When he formally announced the review, Zinke put an emphasis on the federal government needing to be a better partner to the states while also giving them more power to make their own decisions regarding sagebrush conservation, saying “one-size doesn’t fit all.” How far he’ll go in allowing more freedom on a state-by-state basis is unclear, but it’s worth noting that to deviate from the current plans and give states more leeway would be risky—and possibly even counterproductive. If the modified plans don’t work and the bird’s numbers dip low enough to trigger an ESA listing, more government will be the result.
During the announcement, Zinke also said that the review will look at new ways to monitor and increase sage-grouse populations. “There are a lot of innovative ideas out there, I don’t want to take anything out of the plans.” One of these ideas is to use drones to count bird populations, but he is also considering captive-breeding programs, which have been shown to not be productive with sage-grouse and run a high risk of disrupting the birds’ breeding behavior. “To date, efforts to raise sage-grouse in captivity have been done at small scales and have not been especially successful, as the species has a complicated reproductive lifestyle that doesn’t easily translate to human care,” ĂŰčÖAPP reported in February.

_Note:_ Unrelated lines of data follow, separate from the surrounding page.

Lemma refused_observation_keeps_fingerprint_witness :
  let s := register "pub.a" 1 sample_state in
  let o := sample_observation <| Observation.publisher_boot := 9 |> in
  state_fingerprint (ingest 5 o s).1 = state_fingerprint s.
Proof.
  cbn zeta. set (o := sample_observation <| Observation.publisher_boot := 9 |>).
  set (s := register "pub.a" 1 sample_state).
  apply (refused_observation_keeps_fingerprint 5 o s (ingest 5 o s).1 (ingest 5 o s).2).
  - apply surjective_pairing.
  - left. by vm_compute.
Defined.

Lemma hash_regions_forget l : l ≠ [] → ∀ h h', foldl hash_region h l = foldl hash_region h' l.
Proof. destruct l as [|e l]; [done|]. intros _ h h'. cbn [foldl]. unfold hash_region at 2 4. reflexivity. Qed.

Lemma entries_nonempty {V} (m : gmap string V) : m ≠ ∅ → entries m ≠ [].
Proof.
  intros Hm E. apply Hm. apply map_size_empty_inv. pose proof (entries_length m) as Hl.
  rewrite E in Hl. unfold zsize, zlen in Hl. cbn in Hl. lia.
Qed.

(** With at least one region registered the fingerprint covers neither the
    epochs nor the nodes, processors, accelerators, memory domains and coherence
    domains: replacing all of them leaves it unchanged, because each region's
    fingerprint overwrites the running hash. *)
Theorem fingerprint_forgets_registries (s : State.t) (coordinator observation topology evidence : Z)
    (ns : gmap string NodeRecord.t) (ps : gmap string ProcessorRecord.t)
    (acs : gmap string AcceleratorRecord.t) (ms : gmap string MemoryDomainRecord.t)
    (cs : gmap string CoherenceDomainRecord.t) :
  State.regions s ≠ ∅ →
  state_fingerprint
    (s <| State.coordinator_epoch := coordinator |> <| State.observation_epoch := observation |>
       <| State.topology_generation := topology |> <| State.evidence_generation := evidence |>
       <| State.nodes := ns |> <| State.processors := ps |> <| State.accelerators := acs |>
       <| State.memory_domains := ms |> <| State.coherence_domains := cs |>)
  = state_fingerprint s.
Proof.
  intros Hr. unfold state_fingerprint.
  set (s' := s <| State.coordinator_epoch := _ |> <| _ := _ |> <| _ := _ |> <| _ := _ |> <| _ := _ |>
    <| _ := _ |> <| _ := _ |> <| _ := _ |> <| _ := _ |>).
  assert (Er : hash_registries s' = hash_registries s).
  { apply (hash_regions_forget (entries (State.regions s))). by apply entries_nonempty. }
  assert (Es : ∀ h, hash_sources s' h = hash_sources s h)
    by (intros h; unfold hash_sources, s'; destruct s; reflexivity).
  assert (Ee : ∀ h, hash_evidence s' h = hash_evidence s h)
    by (intros h; unfold hash_evidence, aggregate_fingerprint, s'; destruct s; reflexivity).
  by rewrite Ee, Es, Er.
Qed.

The most concerning possible change, though, is pivoting from the landscape-scale conservation approach to one based on population numbers by state. As we’ve also previously reported, managing by population is especially difficult with the Greater Sage-Grouse because they can go through drastic boom and bust cycles, and attempts at maintaining a fixed population could end up making the entire thing collapse. Creating suitable habitat and protecting as much of it as possible is considered by many conservationists to be the best approach for protecting the Greater Sage-Grouse. In other words, the current sage-grouse strategy is the best method for protecting the Greater Sage-Grouse. This is why both Governor Hickenlooper (D) of Colorado and Governor Mead (R) of Wyoming, both members of the Western Governors’ sage-grouse task force, sent a to Zinke specifically expressing their concerns over the possible switch.

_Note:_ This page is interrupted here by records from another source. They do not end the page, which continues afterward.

Module finding_reason.
Definition kHighRemoteReadRate : string := "remote_read_rate".
Definition kHighRemoteWriteRate : string := "remote_write_rate".
Definition kRepeatedOwnershipTransfer : string := "ownership_transfer_count".
Definition kInvalidationBurst : string := "invalidation_burst".
Definition kCrossNumaTraffic : string := "cross_numa_bytes".
Definition kCrossDeviceTraffic : string := "cross_device_bytes".
Definition kCrossDomainTraffic : string := "cross_domain_bytes".
Definition kCxlClassTraffic : string := "cxl_class_bytes".
Definition kDisproportionateCoherenceBytes : string := "coherence_byte_share".
Definition kRegionLevelContention : string := "region_contention".
Definition kSourceTargetConcentration : string := "source_target_concentration".
Definition kAlternatingOwnership : string := "alternating_ownership".
Definition kDistinctWritersPerLine : string := "distinct_writers_per_line".
Definition kSharedReadWithInvalidations : string := "shared_read_with_invalidations".
Definition kCounterReset : string := "counter_reset".
Definition kCounterWrap : string := "counter_wrap".
Definition kCounterGenerationChange : string := "counter_generation_change".
Definition kMissingSequence : string := "missing_sequence".
Definition kDuplicateRejected : string := "duplicate_rejected".
Definition kAggregateSaturation : string := "aggregate_saturation".
Definition kAggregateKeyPressure : string := "aggregate_key_pressure".
Definition kJournalEviction : string := "journal_eviction".
Definition kPublisherFenced : string := "publisher_fenced".
Definition kNoCapability : string := "capability_unsupported".
Definition kInsufficientPrecision : string := "insufficient_precision".
Definition kInsufficientGranularity : string := "insufficient_granularity".
Definition kStaleGenerations : string := "stale_generation_evidence".
End finding_reason.

Module FindingMetric.
Record t := mk {
  name : string; value : double; unit_ : string; threshold : double;
  has_threshold : bool; exceeded : bool;
}.
End FindingMetric.

Module Finding.
Record t := mk {
  id : Z; kind : FindingKind.t; subject_kind : string; subject : string;
  reasons : list string; metrics : list FindingMetric.t; evidence : list EvidenceRef.t;
  missing_evidence : list string; ambiguity : list string;
  precision : Precision.t; provenance : Provenance.t; reality : Reality.t;
  bindings : GenerationBindings.t; cost : CostEstimate.t;
  participants : list string; alternations : Z; direction_sequence : string;
  contention : ContentionClass.t; granularity : EvidenceGranularity.t;
  locality : Locality.t; locality_established : bool; historical : bool;
}.
#[global] Instance eta : Eta t := fun f =>
  mk (id f) (kind f) (subject_kind f) (subject f) (reasons f) (metrics f) (evidence f)
    (missing_evidence f) (ambiguity f) (precision f) (provenance f) (reality f) (bindings f)
    (cost f) (participants f) (alternations f) (direction_sequence f) (contention f)
    (granularity f) (locality f) (locality_established f) (historical f).
(** A default-constructed finding. *)
Definition empty : t :=
  mk 0 FindingKind.Hotspot "" "" [] [] [] [] [] Precision.Unknown Provenance.Unknown Reality.Real
    GenerationBindings.empty CostEstimate.empty [] 0 "" ContentionClass.None
    EvidenceGranularity.Unknown Locality.Unknown false false.

Definition ordering_key (f : t) : string :=
  FindingKind.to_string (kind f) +:+ "|" +:+ subject_kind f +:+ "|" +:+ subject f.
End Finding.

(** ** Building findings *)

Definition evidence_ref (sample : OwnershipSample.t) : EvidenceRef.t :=
  EvidenceRef.mk (OwnershipSample.event_id sample) (OwnershipSample.publisher sample)
    (OwnershipSample.publisher_boot sample) (OwnershipSample.sequence sample)
    (OwnershipSample.type sample) (OwnershipSample.precision sample)
    (OwnershipSample.provenance sample).

Definition push_evidence (ref : EvidenceRef.t) (f : Finding.t) : Finding.t :=
  if Limits.kMaxEvidenceRefs <=? zlen (Finding.evidence f) then f
  else f <| Finding.evidence ::= λ l, l ++ [ref] |>.

(** [push_back] unless the text is already there. *)
Definition push_new (text : string) (l : list string) : list string :=
  if bool_decide (text ∈ l) then l else l ++ [text].
(** ... or the list is at its bound. *)
Definition push_bounded (bound : Z) (text : string) (l : list string) : list string :=
  if bound <=? zlen l then l else push_new text l.

Definition add_reason (reason : string) (f : Finding.t) : Finding.t :=
  f <| Finding.reasons ::= push_new reason |>.

Definition add_metric (name : string) (value : double) (unit_ : string) (threshold : double)
    (has_threshold : bool) (f : Finding.t) : Finding.t :=
  f <| Finding.metrics ::= λ l,
         l ++ [FindingMetric.mk name value unit_ threshold has_threshold
                 (has_threshold && dleb threshold value)] |>.
(** A metric without a threshold. *)
Definition add_plain (name : string) (value : double) (unit_ : string) (f : Finding.t) : Finding.t :=
  add_metric name value unit_ d0 false f.

Definition add_missing (text : string) (f : Finding.t) : Finding.t :=
  f <| Finding.missing_evidence ::= push_bounded Limits.kMaxExplanationLines text |>.
Definition add_ambiguity (text : string) (f : Finding.t) : Finding.t :=
  f <| Finding.ambiguity ::= push_bounded Limits.kMaxAttributionCandidates text |>.
Definition add_participant (text : string) (f : Finding.t) : Finding.t :=
  f <| Finding.participants ::= push_bounded Limits.kMaxAttributionCandidates text |>.

Definition current_bindings (s : State.t) : GenerationBindings.t :=
  GenerationBindings.empty
    <| GenerationBindings.coordinator_epoch := State.coordinator_epoch s |>
    <| GenerationBindings.observation_epoch := State.observation_epoch s |>
    <| GenerationBindings.topology_generation := State.topology_generation s |>
    <| GenerationBindings.evidence_generation := State.evidence_generation s |>.

(** [std::unique] *)
Fixpoint unique (l : list string) : list string :=
  match l with
  | [] => []
  | a :: rest =>
      match unique rest with
      | b :: rest' => if decide (a = b) then b :: rest' else a :: b :: rest'
      | [] => [a]
      end
  end.

Definition metric_le (a b : FindingMetric.t) : Prop :=
  key_le (FindingMetric.name a) (FindingMetric.name b).
#[global] Instance metric_le_dec a b : Decision (metric_le a b).
Proof. unfold metric_le. apply _. Defined.

Definition sort_finding (f : Finding.t) : Finding.t :=
  f <| Finding.reasons ::= λ l, unique (stable_sort key_le l) |>
    <| Finding.metrics ::= stable_sort metric_le |>
    <| Finding.participants ::= λ l, unique (stable_sort key_le l) |>.

Definition rate_over_span (count first last : Z) : double :=
  if last <=? first then d0
  else ddiv (dmul (d_of_Z count) (d_of_Z 1000000000)) (d_of_Z (last - first)).

(** What sorting keeps. *)
Lemma elem_of_unique x l : x ∈ unique l ↔ x ∈ l.
Proof.
  induction l as [|a l IH]; [done|]. cbn [unique]. rewrite elem_of_cons, <- IH.
  destruct (unique l) as [|b k]; [rewrite elem_of_cons; tauto|]. case_decide as H; [subst|].
  - rewrite !elem_of_cons. tauto.
  - by rewrite (elem_of_cons (b :: k)).
Qed.

Lemma elem_of_push_new x text l : x ∈ push_new text l ↔ x = text ∨ x ∈ l.
Proof.
  unfold push_new. case_bool_decide; [naive_solver|]. rewrite elem_of_app, list_elem_of_singleton. tauto.
Qed.

(** ** Ordering and bounding a list of findings *)

Definition finding_le (a b : Finding.t) : Prop :=
  key_le (Finding.ordering_key a) (Finding.ordering_key b).
#[global] Instance finding_le_dec a b : Decision (finding_le a b).
Proof. unfold finding_le. apply _. Defined.

Definition finalize_findings (max_findings : Z) (l : list Finding.t) : list Finding.t :=
  let l := stable_sort finding_le l in
  if max_findings =? 0 then []
  else if zlen l <=? max_findings then l
  else take (Z.to_nat max_findings) l.

#[global] Instance finding_le_total : Total finding_le.
Proof. intros a b. apply key_leb_total. Qed.
#[global] Instance finding_le_trans : Transitive finding_le.
Proof. intros a b c. apply key_leb_trans. Qed.

Lemma finalize_prefix max_findings l :
  0 ≤ max_findings →
  finalize_findings max_findings l = take (Z.to_nat max_findings) (stable_sort finding_le l).
Proof.
  intros H. unfold finalize_findings. destruct (Z.eqb_spec max_findings 0) as [->|]; [done|].
  destruct (Z.leb_spec (zlen (stable_sort finding_le l)) max_findings); [|done].
  symmetry. apply take_ge. unfold zlen in *. lia.
Qed.

Lemma elem_of_take_elem {A} (l : list A) n x : x ∈ take n l → x ∈ l.
Proof. intros Hx. rewrite <- (take_drop n l). apply elem_of_app. by left. Qed.

Lemma elem_of_finalize max_findings l f : f ∈ finalize_findings max_findings l → f ∈ l.
Proof.
  unfold finalize_findings. intros Hf. rewrite <- (stable_sort_perm finding_le l).
  destruct (max_findings =? 0); [by apply not_elem_of_nil in Hf|].
  destruct (zlen (stable_sort finding_le l) <=? max_findings); [done|].
  by eapply elem_of_take_elem.
Qed.

(** Nothing is dropped from a list within its bound. *)
Lemma finalize_all max_findings l f :
  0 < max_findings → zlen l ≤ max_findings → f ∈ l → f ∈ finalize_findings max_findings l.
Proof.
  intros Hm Hl Hf. unfold finalize_findings. destruct (Z.eqb_spec max_findings 0); [lia|].
  assert (zlen (stable_sort finding_le l) = zlen l) as ->.
  { unfold zlen. by rewrite stable_sort_length. }
  destruct (Z.leb_spec (zlen l) max_findings); [|lia]. by rewrite stable_sort_perm.
Qed.

(** An analyser that walks an ordered map and reports at most one finding per entry. *)
Lemma elem_of_concat {A} (ls : list (list A)) x : x ∈ concat ls ↔ ∃ l, x ∈ l ∧ l ∈ ls.
Proof.
  rewrite list_elem_of_In, in_concat. setoid_rewrite list_elem_of_In. naive_solver.
Qed.

Section walk.
Context {K V : Type} `{Countable K} `{KeyOrder K} (report : K * V → list Finding.t).

Lemma elem_of_walk (m : gmap K V) f :
  f ∈ concat (report <$> entries m) ↔ ∃ k v, m !! k = Some v ∧ f ∈ report (k, v).
Proof.
  rewrite elem_of_concat. setoid_rewrite list_elem_of_fmap. split.
  - intros (l & Hf & [k v] & -> & Hkv%elem_of_entries). eauto.
  - intros (k & v & Hkv%elem_of_entries & Hf). eauto.
Qed.

Lemma walk_length (m : gmap K V) :
  (∀ x, zlen (report x) ≤ 1) → zlen (concat (report <$> entries m)) ≤ zsize m.
Proof.
  intros Hone. rewrite <- entries_length. generalize (entries m).
  induction l as [|x l IH]; [done|]. rewrite fmap_cons. cbn [concat].
  rewrite zlen_app, zlen_cons. specialize (Hone x). lia.
Qed.

(** Every entry's finding survives a bound no smaller than the map. *)
Lemma walk_complete (m : gmap K V) max_findings k v f :
  (∀ x, zlen (report x) ≤ 1) → zsize m ≤ max_findings → m !! k = Some v → f ∈ report (k, v) →
  f ∈ finalize_findings max_findings (concat (report <$> entries m)).
Proof.
  intros Hone Hsize Hk Hf. pose proof (walk_length m Hone).
  assert (0 < zsize m).
  { unfold zsize. enough (size m ≠ 0)%nat by lia. apply map_size_non_empty_iff. intros ->.
    by rewrite lookup_empty in Hk. }
  apply finalize_all; [lia..|]. apply elem_of_walk. eauto.
Qed.
End walk.

(** Finalising a list of findings keeps exactly [min(n, max_findings)]
    of them: the kept ones come out in key order, equal keys in the order they
    were found, and no dropped finding sorts before a kept one. *)
Theorem finalize_findings_exact (max_findings : Z) (l : list Finding.t)
  (Hbound : 0 ≤ max_findings) :
  let kept := finalize_findings max_findings l in
  zlen kept = Z.min (zlen l) max_findings
  ∧ StronglySorted finding_le kept
  ∧ ∃ dropped, kept ++ dropped ≡ₚ l
      ∧ (∀ f g, f ∈ kept → g ∈ dropped → finding_le f g)
      ∧ ∀ key, filter (λ f, Finding.ordering_key f = key) (kept ++ dropped)
               = filter (λ f, Finding.ordering_key f = key) l.
Proof.
  cbn zeta. rewrite finalize_prefix by done. set (n := Z.to_nat max_findings).
  pose proof (stable_sort_sorted finding_le l) as Hs.
  split_and!.
  - unfold zlen. rewrite length_take, stable_sort_length. subst n. lia.
  - eapply StronglySorted_app_1_l. by rewrite (take_drop n).
  - exists (drop n (stable_sort finding_le l)). rewrite take_drop. split_and!.
    + apply stable_sort_perm.
    + rewrite <- (take_drop n) in Hs. intros f g Hf Hg.
      by eapply StronglySorted_app_1_elem_of.
    + intros key. apply stable_sort_stable. intros a b Ha Hb. unfold finding_le.
      rewrite Ha, Hb. by destruct (key_leb_total key key).
Qed.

Soon enough we’ll know Zinke’s decision for the revised sage-grouse conservation plans. But after personally seeing the work that is already being done in Box Elder County, hearing what the folks there and others around the country have achieved, considering the decades of science and research backing up the Sage Grouse Initative and current federal plan, and hearing Coombs’s impassioned speech that day, it seems to me that what’s happening in northwest Utah is a pretty good blueprint for what should be happening everywhere—and that the current plan is best left alone. Yes, it’s complex, occasionally messy, and incredibly hard to grasp, but it’s also working. And in the end, that all sounds a lot better than potentially losing the Geater Sage-Grouse while upending countless American lives across the interior West.